-- YOUR TASK --
Retype, word for word, each line between the lines holding "(forecast cur : gmap" and "both outcomes. *)", inclusive, and leave the rest of the data alone.

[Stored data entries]

•••••

(** C5.  When the request is accepted, the collection is not empty and some
    required band is not among the bands of the composite, the response is a
    500 whose message is "Missing bands: <missing>. Available: <available>",
    where [missing] lists, in the order of [bands], exactly the required bands
    that are not available.  The only remote calls made are those for the
    collection size and the band names: neither the statistics nor the weather
    are requested. *)
Theorem missing_bands_is_500
    (py_str : json -> string) (crop_ranges : gmap string json)
    (W : World) (request : Request) (coords : json) (crop_type : string)
    (ndvi_min ndvi_max : json) (n : Z) (names : list string) :
  accepted crop_ranges W request coords crop_type ndvi_min ndvi_max ->
  collection_size W coords = inr n ->
  n <> 0 ->
  image_bandNames W coords = inr names ->
  (exists b, b ∈ bands /\ b ∉ names) ->
  let missing := filter (fun b => b ∉ names) bands in
  (forall b, b ∈ missing <-> b ∈ bands /\ b ∉ names)
  /\ analyze_farm py_str crop_ranges W request
     = (error ("Missing bands: " +:+ py_str (JArr (JStr <$> missing))
               +:+ ". Available: " +:+ py_str (JArr (JStr <$> names))) 500,
        [EE_collection_size coords; EE_bandNames coords]).
Proof.
  intros Hacc Hsize Hn Hnames (b & Hb & Hnb) missing. open_accepted Hacc.
  apply Z.eqb_neq in Hn.
  assert (Hspec : forall b', b' ∈ missing <-> b' ∈ bands /\ b' ∉ names)
    by (intros b'; unfold missing; rewrite list_elem_of_filter; tauto).
  split; [exact Hspec |].
  assert (Hin : b ∈ missing) by (apply Hspec; tauto).
  run_handler. fold missing.
  destruct missing as [| b0 rest]; [now apply elem_of_nil in Hin | reflexivity].
Qed.

Lemma missing_bands_is_500_witness :
  (forall b, b ∈ ["B11"] <-> b ∈ bands /\ b ∉ ["B2"; "B3"; "B4"; "B8"])
  /\ Scenario.run Scenario.no_swir Scenario.wheat_request
     = (error "Missing bands: ['B11']. Available: ['B2', 'B3', 'B4', 'B8']" 500,
        [EE_collection_size Scenario.square; EE_bandNames Scenario.square]).
Proof.
  apply (missing_bands_is_500 Scenario.str Scenario.ranges Scenario.no_swir
           Scenario.wheat_request Scenario.square "wheat"
           (Scenario.decimal 3 1) (Scenario.decimal 7 1) 3
           ["B2"; "B3"; "B4"; "B8"]).
  - scenario_accepted.
  - reflexivity.
  - lia.
  - reflexivity.
  - exists "B11". split; apply (bool_decide_unpack _); vm_compute; exact I.
Defined.

(** ** Crop names *)


(** ** Crops without a reference range *)




Ltac scenario_upstream :=
  exists 3, Scenario.all_bands, (Scenario.decimal 305 1), (Scenario.decimal 105 1),
         (list_to_map [("current", JObj Scenario.current)]);
  split; [reflexivity |]; split; [reflexivity |]; split; [reflexivity |];
  split; [vm_compute; reflexivity |]; split; [reflexivity |];
  split; [reflexivity |]; split; [reflexivity |]; vm_compute; reflexivity.


(** ** Weather *)

(** C10.  Missing weather data does not fail an evaluation.  If a request is
    answered with a 200, then with a weather service that answers any object
    whose [current] is absent or an object [cur], the same request is answered
    with a 200 after the same remote calls; the response differs only in its
    [weather], where [temperature] and [rain] fall back to 0 and [humidity]
    and [wind_speed] to null for the readings that [cur] lacks.  With no
    [current] at all the weather is
    [{temperature: 0, humidity: null, wind_speed: null, rain: 0}]. *)
Theorem missing_weather_defaults :
  (forall (py_str : json -> string) (crop_ranges : gmap string json)
          (W : World) (request : Request) (r : Response) (t : list call)
          (forecast cur : gmap string json),
      analyze_farm py_str crop_ranges W request = (r, t) ->
      status r = 200 ->
      default (JObj ∅) (forecast !! "current") = JObj cur ->
      exists out : gmap string json,
        body r = JObj out
        /\ analyze_farm py_str crop_ranges (with_forecast W (JObj forecast))
             request
           = ({| body := JObj (<["weather" := weather_of cur]> out);
                 status := 200 |}, t))
  /\ weather_of ∅
     = jsonify [("temperature", JNum (NInt 0)); ("humidity", JNull);
                ("wind_speed", JNull); ("rain", JNum (NInt 0))].
Proof.
  split; [| reflexivity].
  intros py_str crop_ranges W request r t forecast cur H Hs Hcur.
  unfold analyze_farm, analyze_farm_try in H. split_steps H Hs.
  cbn in H. injection H as <- <-. eexists. split; [reflexivity |].
  run_handler. unfold weather_of, jsonify. reflexivity.
Qed.

Lemma missing_weather_defaults_witness :
  status (Scenario.run Scenario.clear_sky Scenario.wheat_request).1 = 200
  /\ exists out : gmap string json,
       body (Scenario.run Scenario.clear_sky Scenario.wheat_request).1 = JObj out
       /\ Scenario.run (with_forecast Scenario.clear_sky (JObj ∅))
            Scenario.wheat_request
          = ({| body := JObj (<["weather" := weather_of ∅]> out);
                status := 200 |},
             (Scenario.run Scenario.clear_sky Scenario.wheat_request).2).
Proof.
  split; [vm_compute; reflexivity |].
  apply (proj1 missing_weather_defaults Scenario.str Scenario.ranges
           Scenario.clear_sky Scenario.wheat_request).
  - apply surjective_pairing.
  - vm_compute; reflexivity.
  - reflexivity.
Defined.

(** * Further properties of the handler *)

(** Execution of a hypothesis [H] about the handler with every step split in
    both outcomes. *)
Ltac split_all H :=
  unfold analyze_farm, analyze_farm_try in H;
  repeat first
    [ rewrite bind_lift in H
    | rewrite bind_remote in H
    | rewrite ret_run in H
    | match type of H with
      | context [match ?e with inl _ => _ | inr _ => _ end] => destruct e eqn:?
      | context [if ?b then _ else _] => destruct b eqn:?
      end ];
  cbn in H; injection H as <- <-.

(** ** Shape of the responses and of the log *)

(** X1.  A response is either a 200 whose body has exactly the keys indices,
    weather, crop_type, healthy_range and health_status, or a 400, 404 or 500
    whose body is [{"error": <message>}] and nothing else: never a mix. *)
Theorem response_shape
    (py_str : json -> string) (crop_ranges : gmap string json)
    (W : World) (request : Request) :
  let r := (analyze_farm py_str crop_ranges W request).1 in
  (status r = 200
   /\ exists out : gmap string json,
        body r = JObj out
        /\ dom out = list_to_set ["indices"; "weather"; "crop_type";
                                  "healthy_range"; "health_status"])
  \/ ((status r = 400 \/ status r = 404 \/ status r = 500)
      /\ exists msg : string, body r = jsonify [("error", JStr msg)]).
Proof.
  destruct (analyze_farm py_str crop_ranges W request) as [r t] eqn:H.
  cbv zeta. cbn [fst].
  split_all H;
    first
      [ right; split; [cbn; tauto | eexists; reflexivity]
      | left; split; [reflexivity |];
        eexists; split; [reflexivity | vm_compute; reflexivity] ].
Qed.

(** X2.  The remote calls of any evaluation are an initial part of the five
    calls of the pipeline, in that order and for one boundary: nothing is
    called twice or out of order.  A 200 has made all five, a 400 none, and a
    404 only the query for the collection size. *)
Theorem calls_follow_pipeline
    (py_str : json -> string) (crop_ranges : gmap string json)
    (W : World) (request : Request) :
  exists (coords : json) (url : string),
    let run := analyze_farm py_str crop_ranges W request in
    run.2 `prefix_of` pipeline_calls coords url
    /\ (status run.1 = 200 -> run.2 = pipeline_calls coords url)
    /\ (status run.1 = 400 -> run.2 = [])
    /\ (status run.1 = 404 -> run.2 = [EE_collection_size coords]).
Proof.
  destruct (analyze_farm py_str crop_ranges W request) as [r t] eqn:H.
  cbv zeta. cbn [fst snd].
  split_all H;
    first
      [ exists JNull, EmptyString; split; [eexists; reflexivity |];
        cbn; repeat split; intros Hst; first [discriminate Hst | reflexivity]
      | eexists _, EmptyString; split; [eexists; reflexivity |];
        cbn; repeat split; intros Hst; first [discriminate Hst | reflexivity]
      | eexists _, _; split; [eexists; reflexivity |];
        cbn; repeat split; intros Hst; first [discriminate Hst | reflexivity] ].
Qed.

(** ** What each status code tells *)

(** X3.  A 400 comes from the validation only: the body was an object,
    [crop_type] could be lower-cased, and the boundary was empty (message "No
    coordinates provided") or else the lower-cased crop name was empty
    (message "No crop type provided"); no remote call was made. *)
Theorem bad_request_only_from_validation
    (py_str : json -> string) (crop_ranges : gmap string json)
    (W : World) (request : Request) :
  status (analyze_farm py_str crop_ranges W request).1 = 400 ->
  exists (d : gmap string json) (crop_type : string),
    get_json request = inr (JObj d)
    /\ lower (default (JStr "") (d !! "crop_type")) = inr crop_type
    /\ ((truthy (default JNull (d !! "coordinates")) = false
         /\ analyze_farm py_str crop_ranges W request
            = (error "No coordinates provided" 400, []))
        \/ (truthy (default JNull (d !! "coordinates")) = true
            /\ crop_type = ""
            /\ analyze_farm py_str crop_ranges W request
               = (error "No crop type provided" 400, []))).
Proof.
  destruct (analyze_farm py_str crop_ranges W request) as [r t] eqn:H.
  cbn [fst]. intros Hst. split_all H; try discriminate Hst.
  - match goal with
    | Hd : get_json request = inr ?j, Hg : get ?j _ _ = inr _ |- _ =>
        destruct j; try discriminate Hg
    end.
    repeat match goal with Hg : get (JObj _) _ _ = inr _ |- _ =>
      cbn in Hg; injection Hg as <- end.
    eexists _, _. split; [reflexivity |]. split; [eassumption |].
    left. split; [| reflexivity].
    match goal with Hb : negb _ = true |- _ =>
      now apply negb_true_iff in Hb end.
  - match goal with
    | Hd : get_json request = inr ?j, Hg : get ?j _ _ = inr _ |- _ =>
        destruct j; try discriminate Hg
    end.
    repeat match goal with Hg : get (JObj _) _ _ = inr _ |- _ =>
      cbn in Hg; injection Hg as <- end.
    eexists _, _. split; [reflexivity |]. split; [eassumption |].
    right.
    repeat match goal with
      | Hb : negb _ = true |- _ => apply negb_true_iff in Hb
      | Hb : negb _ = false |- _ => apply negb_false_iff in Hb
      end.
    split; [assumption |]. split; [| reflexivity].
    match goal with Hb : truthy (JStr ?s) = false |- _ =>
      cbn in Hb; apply negb_false_iff, String.eqb_eq in Hb; exact Hb end.
Qed.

•••••

-- ANSWER SECTION --
          (forecast cur : gmap string json),
      analyze_farm py_str crop_ranges W request = (r, t) ->
      status r = 200 ->
      default (JObj ∅) (forecast !! "current") = JObj cur ->
      exists out : gmap string json,
        body r = JObj out
        /\ analyze_farm py_str crop_ranges (with_forecast W (JObj forecast))
             request
           = ({| body := JObj (<["weather" := weather_of cur]> out);
                 status := 200 |}, t))
  /\ weather_of ∅
     = jsonify [("temperature", JNum (NInt 0)); ("humidity", JNull);
                ("wind_speed", JNull); ("rain", JNum (NInt 0))].
Proof.
  split; [| reflexivity].
  intros py_str crop_ranges W request r t forecast cur H Hs Hcur.
  unfold analyze_farm, analyze_farm_try in H. split_steps H Hs.
  cbn in H. injection H as <- <-. eexists. split; [reflexivity |].
  run_handler. unfold weather_of, jsonify. reflexivity.
Qed.

Lemma missing_weather_defaults_witness :
  status (Scenario.run Scenario.clear_sky Scenario.wheat_request).1 = 200
  /\ exists out : gmap string json,
       body (Scenario.run Scenario.clear_sky Scenario.wheat_request).1 = JObj out
       /\ Scenario.run (with_forecast Scenario.clear_sky (JObj ∅))
            Scenario.wheat_request
          = ({| body := JObj (<["weather" := weather_of ∅]> out);
                status := 200 |},
             (Scenario.run Scenario.clear_sky Scenario.wheat_request).2).
Proof.
  split; [vm_compute; reflexivity |].
  apply (proj1 missing_weather_defaults Scenario.str Scenario.ranges
           Scenario.clear_sky Scenario.wheat_request).
  - apply surjective_pairing.
  - vm_compute; reflexivity.
  - reflexivity.
Defined.

(** * Further properties of the handler *)

(** Execution of a hypothesis [H] about the handler with every step split in
    both outcomes. *)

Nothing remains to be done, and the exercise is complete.